What is the situation?
The COVID-19 pandemic has, with alarming speed, delivered a global economic shock of enormous magnitude, leading to steep recessions in many countries.
- The baseline forecast envisions a 5.2 percent contraction in global GDP in 2020—the deepest global recession in eight decades, despite unprecedented policy support. The pandemic highlights the urgent need for health and economic policy action—including global cooperation—to cushion its consequences, protect vulnerable populations, and improve countries’ capacity to prevent and cope with similar events in the future.

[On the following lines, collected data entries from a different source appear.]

(* ===== verification/SshMsgChannel.v ===== *)
(** The channel messages of the SSH connection protocol (RFC 4254): one module
    per message type with its fields, its operations and the proof that it keeps
    the promises of [SshMsg]. *)

From S2P Require Import Prelude MemSpring Buffer BufferFormat SshDef SshCodec SshMsg.
From S2P Require Import SshFields.

(** *** Channel close: network/ssh/message/tt_ssh_msg_channel_close.c *)

Module Chclose.
Record tt_sshmsg_chclose_t : Type := mk { rcv_chnum : Z }.

Section chclose.
Context `{Allocator}.

Definition __chclose_render_prepare (chclose : tt_sshmsg_chclose_t)
  : exec (result (Z * tt_ssh_render_mode_t)) :=
  let msg_len := tt_ssh_byte_render_prepare in
  let msg_len := u32 (msg_len + tt_ssh_uint32_render_prepare) in
  Ret (TT_SUCCESS (msg_len, TT_SSH_RENDER_MODE_BINARY)).

Definition __chclose_render (chclose : tt_sshmsg_chclose_t) : M tt_buf_t unit :=
  tt_ssh_byte_render TT_SSH_MSGID_CHANNEL_CLOSE;;
  tt_ssh_uint32_render (rcv_chnum chclose).

Definition __chclose_parse (chclose : tt_sshmsg_chclose_t) : M tt_buf_t tt_sshmsg_chclose_t :=
  rcv_chnum ← tt_ssh_uint32_parse;
  mret (mk rcv_chnum).

#[global] Instance __chclose_op : SshMsgItf tt_sshmsg_chclose_t := {|
  itf_id := TT_SSH_MSGID_CHANNEL_CLOSE;
  itf_zero := mk 0;
  itf_create t := Ret (TT_SUCCESS t);
  itf_save := false;
  itf_destroy := mret tt;
  itf_render_prepare := __chclose_render_prepare;
  itf_render := __chclose_render;
  itf_parse := __chclose_parse;
|}.

Definition tt_sshmsg_chclose_create : (Z → Z) → exec (option (tt_sshmsg_t tt_sshmsg_chclose_t)) :=
  tt_sshmsg_create.

Definition tt_sshmsg_chclose_set_rcvchnum (n : Z) : M (tt_sshmsg_t tt_sshmsg_chclose_t) unit :=
  on_msg TT_SSH_MSGID_CHANNEL_CLOSE (modify (λ _, mk n)).

#[global] Instance chclose_safe : SshMsgSafe tt_sshmsg_chclose_t.
Proof.
  refine {| msg_init := mk 0; msg_parsed t := is_u32 (rcv_chnum t) |}; [done|].
  unfold itf_parse. cbn. unfold __chclose_parse. solve_reads. done.
Defined.

#[global] Instance chclose_wire : SshMsgWire tt_sshmsg_chclose_t.
Proof.
  refine {| msg_valid t := is_u32 (rcv_chnum t); msg_fields t := be_bytes 4 (rcv_chnum t) |}.
  - done.
  - intros. by rewrite zlen_be.
  - intros t Ht. cbn. unfold __chclose_render. solve_renders.
Defined.

#[global] Instance chclose_sized : SshMsgSized tt_sshmsg_chclose_t.
Proof. intros t Ht. cbn. by rewrite zlen_be. Qed.

#[global] Instance chclose_roundtrip : SshMsgRoundtrip tt_sshmsg_chclose_t.
Proof.
  refine {| msg_same := eq |}. intros t Ht. cbn in *. unfold __chclose_parse.
  solve_accepts. by destruct t.
Defined.
End chclose.
End Chclose.

(** *** Channel end of file: network/ssh/message/tt_ssh_msg_channel_eof.c *)

Module Cheof.
Record tt_sshmsg_cheof_t : Type := mk { rcv_chnum : Z }.

Section cheof.
Context `{Allocator}.

Definition __cheof_render_prepare (cheof : tt_sshmsg_cheof_t)
  : exec (result (Z * tt_ssh_render_mode_t)) :=
  let msg_len := tt_ssh_byte_render_prepare in
  let msg_len := u32 (msg_len + tt_ssh_uint32_render_prepare) in
  Ret (TT_SUCCESS (msg_len, TT_SSH_RENDER_MODE_BINARY)).

Definition __cheof_render (cheof : tt_sshmsg_cheof_t) : M tt_buf_t unit :=
  tt_ssh_byte_render TT_SSH_MSGID_CHANNEL_EOF;;
  tt_ssh_uint32_render (rcv_chnum cheof).

Definition __cheof_parse (cheof : tt_sshmsg_cheof_t) : M tt_buf_t tt_sshmsg_cheof_t :=
  rcv_chnum ← tt_ssh_uint32_parse;
  mret (mk rcv_chnum).

#[global] Instance __cheof_op : SshMsgItf tt_sshmsg_cheof_t := {|
  itf_id := TT_SSH_MSGID_CHANNEL_EOF;
  itf_zero := mk 0;
  itf_create t := Ret (TT_SUCCESS t);
  itf_save := false;
  itf_destroy := mret tt;
  itf_render_prepare := __cheof_render_prepare;
  itf_render := __cheof_render;
  itf_parse := __cheof_parse;
|}.

Definition tt_sshmsg_cheof_create : (Z → Z) → exec (option (tt_sshmsg_t tt_sshmsg_cheof_t)) :=
  tt_sshmsg_create.

Definition tt_sshmsg_cheof_set_rcvchnum (n : Z) : M (tt_sshmsg_t tt_sshmsg_cheof_t) unit :=
  on_msg TT_SSH_MSGID_CHANNEL_EOF (modify (λ _, mk n)).

#[global] Instance cheof_safe : SshMsgSafe tt_sshmsg_cheof_t.
Proof.
  refine {| msg_init := mk 0; msg_parsed t := is_u32 (rcv_chnum t) |}; [done|].
  unfold itf_parse. cbn. unfold __cheof_parse. solve_reads. done.
Defined.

- Financial markets have been extremely volatile, reflecting exceptionally high uncertainty and the worsening outlook. Commodity prices have declined sharply as a result of falling global demand, with oil particularly affected. Many countries have provided large-scale macroeconomic support to alleviate the economic blow, which has contributed to a recent stabilization in financial markets. The fiscal policy support that has been announced already far exceeds that enacted during the 2008-09 global financial crisis.
Advanced economies are projected to shrink by 7 percent in 2020, as widespread social-distancing measures, a sharp tightening of financial conditions, and a collapse in external demand depress activity. Assuming that the outbreak remains under control and activity recovers later this year, China is projected to slow to 1 percent in 2020—by far the lowest growth it has registered in more than four decades. Due to the negative spillovers from weakness in major economies, alongside the disruptions associated with their own domestic outbreaks, EMDE GDP is forecast to contract by 2.5 percent in 2020. This would be well below the previous trough in EMDE growth of 0.9 percent in 1982, and the lowest rate since at least 1960, the earliest year with available aggregate data. With advanced economies contracting, China experiencing record-low growth, and EMDE growth savaged by external and domestic headwinds, the global economy is expected to shrink by 5.2 percent this year in a baseline forecast.
Under this downside scenario, global growth would shrink almost 8 percent in 2020. The recovery that follows would be markedly sluggish, hampered by severely impaired balance sheets, and heightened financial market stress and widespread bankruptcies in EMDEs. In 2021, global growth would barely begin to recover, increasing to just over 1 percent. In contrast, in an upside scenario, a sharp economic rebound would begin promptly if pandemic-control measures could be largely lifted in the near term, and fiscal and monetary policy responses succeed in supporting consumer and investor confidence, leading to a prompt normalization of financial conditions and the unleashing of pent-up demand. However, even with these positive developments, the near-term contraction in global activity of more than 3 percent in 2020 would still be much larger than during the global recession of 2009, and EMDE growth would also be negative. Once pandemic control measures are fully lifted, global growth would rebound markedly in 2021, to above 5 percent. Policymakers face formidable challenges as they seek to contain the devastating health, macroeconomic, and social effects of the pandemic. During the last global recession, in 2009, many EMDEs were able to implement large -scale fiscal and monetary responses. Today, however, many EMDEs are less prepared to weather a global downturn and must simultaneously grapple with a severe public health crisis with heavy human costs.
A gradual recovery is assumed to start during the second half of the year as controls are lifted, travel returns to more typical levels, and manufacturers rebuild inventories. This recovery is expected to be historically feeble, however, reflecting the exceptional character of the present crisis, as well as the length of time that it will take to restore confidence, to replace bankrupted firms, and to establish virus-safe working and entertainment environments. In particular, services do not benefit as much as manufacturing when inventories are restocked, and when purchases of durables pick up after a period of being deferred.